Saved entries

============

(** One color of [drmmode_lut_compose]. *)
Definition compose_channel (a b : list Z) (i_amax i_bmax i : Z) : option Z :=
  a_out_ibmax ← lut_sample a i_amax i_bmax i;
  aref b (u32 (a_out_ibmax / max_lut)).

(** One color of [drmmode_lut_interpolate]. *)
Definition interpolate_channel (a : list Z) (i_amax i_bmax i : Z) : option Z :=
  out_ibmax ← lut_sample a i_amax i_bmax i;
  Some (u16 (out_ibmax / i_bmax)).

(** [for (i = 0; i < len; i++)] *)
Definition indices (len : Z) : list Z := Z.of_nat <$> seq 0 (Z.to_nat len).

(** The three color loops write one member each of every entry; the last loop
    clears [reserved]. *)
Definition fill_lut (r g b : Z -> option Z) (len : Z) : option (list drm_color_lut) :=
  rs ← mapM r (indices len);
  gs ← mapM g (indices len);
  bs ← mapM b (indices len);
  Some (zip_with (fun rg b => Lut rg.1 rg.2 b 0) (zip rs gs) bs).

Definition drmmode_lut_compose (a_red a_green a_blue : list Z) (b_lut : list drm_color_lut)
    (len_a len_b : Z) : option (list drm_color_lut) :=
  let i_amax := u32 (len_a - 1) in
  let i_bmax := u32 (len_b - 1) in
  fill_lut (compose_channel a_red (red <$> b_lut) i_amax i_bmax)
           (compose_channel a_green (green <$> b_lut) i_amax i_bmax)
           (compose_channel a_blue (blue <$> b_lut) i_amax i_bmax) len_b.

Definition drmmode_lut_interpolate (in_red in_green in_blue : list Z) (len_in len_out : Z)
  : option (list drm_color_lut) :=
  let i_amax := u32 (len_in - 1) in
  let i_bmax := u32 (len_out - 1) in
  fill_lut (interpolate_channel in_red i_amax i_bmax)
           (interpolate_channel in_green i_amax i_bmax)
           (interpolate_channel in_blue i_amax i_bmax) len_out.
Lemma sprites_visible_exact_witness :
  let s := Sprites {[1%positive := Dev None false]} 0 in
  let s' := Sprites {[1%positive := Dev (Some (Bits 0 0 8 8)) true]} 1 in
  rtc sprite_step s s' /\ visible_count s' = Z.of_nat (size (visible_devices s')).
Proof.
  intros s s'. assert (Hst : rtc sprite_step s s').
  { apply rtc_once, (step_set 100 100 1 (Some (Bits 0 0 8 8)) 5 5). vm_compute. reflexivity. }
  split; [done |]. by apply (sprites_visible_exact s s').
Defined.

============

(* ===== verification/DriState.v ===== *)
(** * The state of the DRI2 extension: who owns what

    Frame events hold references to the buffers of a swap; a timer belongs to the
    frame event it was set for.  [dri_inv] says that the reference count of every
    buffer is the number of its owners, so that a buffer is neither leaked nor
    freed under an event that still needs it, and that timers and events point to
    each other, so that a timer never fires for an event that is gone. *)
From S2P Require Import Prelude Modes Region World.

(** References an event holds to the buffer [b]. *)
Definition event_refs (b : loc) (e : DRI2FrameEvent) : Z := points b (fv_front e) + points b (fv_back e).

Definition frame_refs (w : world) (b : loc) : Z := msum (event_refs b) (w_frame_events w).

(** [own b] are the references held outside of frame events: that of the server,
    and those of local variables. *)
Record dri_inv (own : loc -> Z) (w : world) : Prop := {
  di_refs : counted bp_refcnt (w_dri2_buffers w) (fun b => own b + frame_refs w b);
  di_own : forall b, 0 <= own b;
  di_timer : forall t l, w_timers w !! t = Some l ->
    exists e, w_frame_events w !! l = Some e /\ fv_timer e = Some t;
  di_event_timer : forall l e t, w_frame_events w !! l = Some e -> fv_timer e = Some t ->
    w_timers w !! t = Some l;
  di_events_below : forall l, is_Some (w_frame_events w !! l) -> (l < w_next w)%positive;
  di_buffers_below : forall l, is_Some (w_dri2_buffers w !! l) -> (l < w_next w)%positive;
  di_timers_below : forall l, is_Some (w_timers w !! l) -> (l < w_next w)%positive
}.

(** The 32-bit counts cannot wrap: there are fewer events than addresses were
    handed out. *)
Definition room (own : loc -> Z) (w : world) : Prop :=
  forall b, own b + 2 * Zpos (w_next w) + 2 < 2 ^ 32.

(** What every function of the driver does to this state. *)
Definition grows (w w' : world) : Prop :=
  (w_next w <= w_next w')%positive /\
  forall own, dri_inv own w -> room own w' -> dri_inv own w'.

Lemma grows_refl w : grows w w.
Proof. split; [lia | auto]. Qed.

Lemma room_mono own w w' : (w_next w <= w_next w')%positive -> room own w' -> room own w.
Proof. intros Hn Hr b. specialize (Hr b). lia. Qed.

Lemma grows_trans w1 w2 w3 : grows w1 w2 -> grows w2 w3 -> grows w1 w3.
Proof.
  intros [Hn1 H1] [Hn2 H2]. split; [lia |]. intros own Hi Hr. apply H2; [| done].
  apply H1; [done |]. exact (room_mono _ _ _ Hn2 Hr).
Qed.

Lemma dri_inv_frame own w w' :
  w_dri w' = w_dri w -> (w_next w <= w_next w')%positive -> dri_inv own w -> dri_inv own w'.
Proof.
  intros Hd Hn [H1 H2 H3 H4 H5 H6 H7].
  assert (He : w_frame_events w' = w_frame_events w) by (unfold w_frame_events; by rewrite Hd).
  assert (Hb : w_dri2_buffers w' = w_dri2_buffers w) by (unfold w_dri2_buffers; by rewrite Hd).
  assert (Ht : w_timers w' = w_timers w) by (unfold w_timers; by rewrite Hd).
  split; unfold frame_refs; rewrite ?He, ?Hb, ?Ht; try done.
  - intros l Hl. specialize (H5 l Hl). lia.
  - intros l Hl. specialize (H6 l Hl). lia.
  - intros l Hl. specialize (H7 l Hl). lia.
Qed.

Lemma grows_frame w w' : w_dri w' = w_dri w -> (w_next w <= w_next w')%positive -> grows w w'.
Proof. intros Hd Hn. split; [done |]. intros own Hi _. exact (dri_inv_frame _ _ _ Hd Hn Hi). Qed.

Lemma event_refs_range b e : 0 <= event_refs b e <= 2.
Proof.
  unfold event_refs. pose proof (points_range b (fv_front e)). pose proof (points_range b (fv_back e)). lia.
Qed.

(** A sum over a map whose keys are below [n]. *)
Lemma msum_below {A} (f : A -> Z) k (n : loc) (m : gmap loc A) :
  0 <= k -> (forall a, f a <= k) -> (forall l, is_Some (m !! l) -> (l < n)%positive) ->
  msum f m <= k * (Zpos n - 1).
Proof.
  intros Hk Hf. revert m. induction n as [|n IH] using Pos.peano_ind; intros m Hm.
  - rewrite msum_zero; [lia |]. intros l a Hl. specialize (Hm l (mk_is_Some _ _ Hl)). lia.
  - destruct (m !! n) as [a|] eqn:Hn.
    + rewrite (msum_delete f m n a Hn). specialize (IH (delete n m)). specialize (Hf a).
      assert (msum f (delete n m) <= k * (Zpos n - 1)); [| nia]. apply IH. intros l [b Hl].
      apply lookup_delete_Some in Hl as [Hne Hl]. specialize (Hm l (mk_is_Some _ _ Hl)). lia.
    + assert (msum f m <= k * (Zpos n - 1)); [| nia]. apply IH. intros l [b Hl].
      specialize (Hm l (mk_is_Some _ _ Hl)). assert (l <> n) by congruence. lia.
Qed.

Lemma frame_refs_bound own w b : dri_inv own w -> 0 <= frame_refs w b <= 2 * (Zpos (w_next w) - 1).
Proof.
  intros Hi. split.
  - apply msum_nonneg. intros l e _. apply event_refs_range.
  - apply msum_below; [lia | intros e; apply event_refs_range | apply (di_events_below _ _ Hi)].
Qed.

============

▶ What is needed
Taking the records above, retype every line from the one with "(** One color of [drmmode_lut_compose]. *)" down to the one with "intros s s'.", exactly and with nothing else.

▶ Written response
(** One color of [drmmode_lut_compose]. *)
Definition compose_channel (a b : list Z) (i_amax i_bmax i : Z) : option Z :=
  a_out_ibmax ← lut_sample a i_amax i_bmax i;
  aref b (u32 (a_out_ibmax / max_lut)).

(** One color of [drmmode_lut_interpolate]. *)
Definition interpolate_channel (a : list Z) (i_amax i_bmax i : Z) : option Z :=
  out_ibmax ← lut_sample a i_amax i_bmax i;
  Some (u16 (out_ibmax / i_bmax)).

(** [for (i = 0; i < len; i++)] *)
Definition indices (len : Z) : list Z := Z.of_nat <$> seq 0 (Z.to_nat len).

(** The three color loops write one member each of every entry; the last loop
    clears [reserved]. *)
Definition fill_lut (r g b : Z -> option Z) (len : Z) : option (list drm_color_lut) :=
  rs ← mapM r (indices len);
  gs ← mapM g (indices len);
  bs ← mapM b (indices len);
  Some (zip_with (fun rg b => Lut rg.1 rg.2 b 0) (zip rs gs) bs).

Definition drmmode_lut_compose (a_red a_green a_blue : list Z) (b_lut : list drm_color_lut)
    (len_a len_b : Z) : option (list drm_color_lut) :=
  let i_amax := u32 (len_a - 1) in
  let i_bmax := u32 (len_b - 1) in
  fill_lut (compose_channel a_red (red <$> b_lut) i_amax i_bmax)
           (compose_channel a_green (green <$> b_lut) i_amax i_bmax)
           (compose_channel a_blue (blue <$> b_lut) i_amax i_bmax) len_b.

Definition drmmode_lut_interpolate (in_red in_green in_blue : list Z) (len_in len_out : Z)
  : option (list drm_color_lut) :=
  let i_amax := u32 (len_in - 1) in
  let i_bmax := u32 (len_out - 1) in
  fill_lut (interpolate_channel in_red i_amax i_bmax)
           (interpolate_channel in_green i_amax i_bmax)
           (interpolate_channel in_blue i_amax i_bmax) len_out.
Lemma sprites_visible_exact_witness :
  let s := Sprites {[1%positive := Dev None false]} 0 in
  let s' := Sprites {[1%positive := Dev (Some (Bits 0 0 8 8)) true]} 1 in
  rtc sprite_step s s' /\ visible_count s' = Z.of_nat (size (visible_devices s')).
Proof.
  intros s s'. assert (Hst : rtc sprite_step s s').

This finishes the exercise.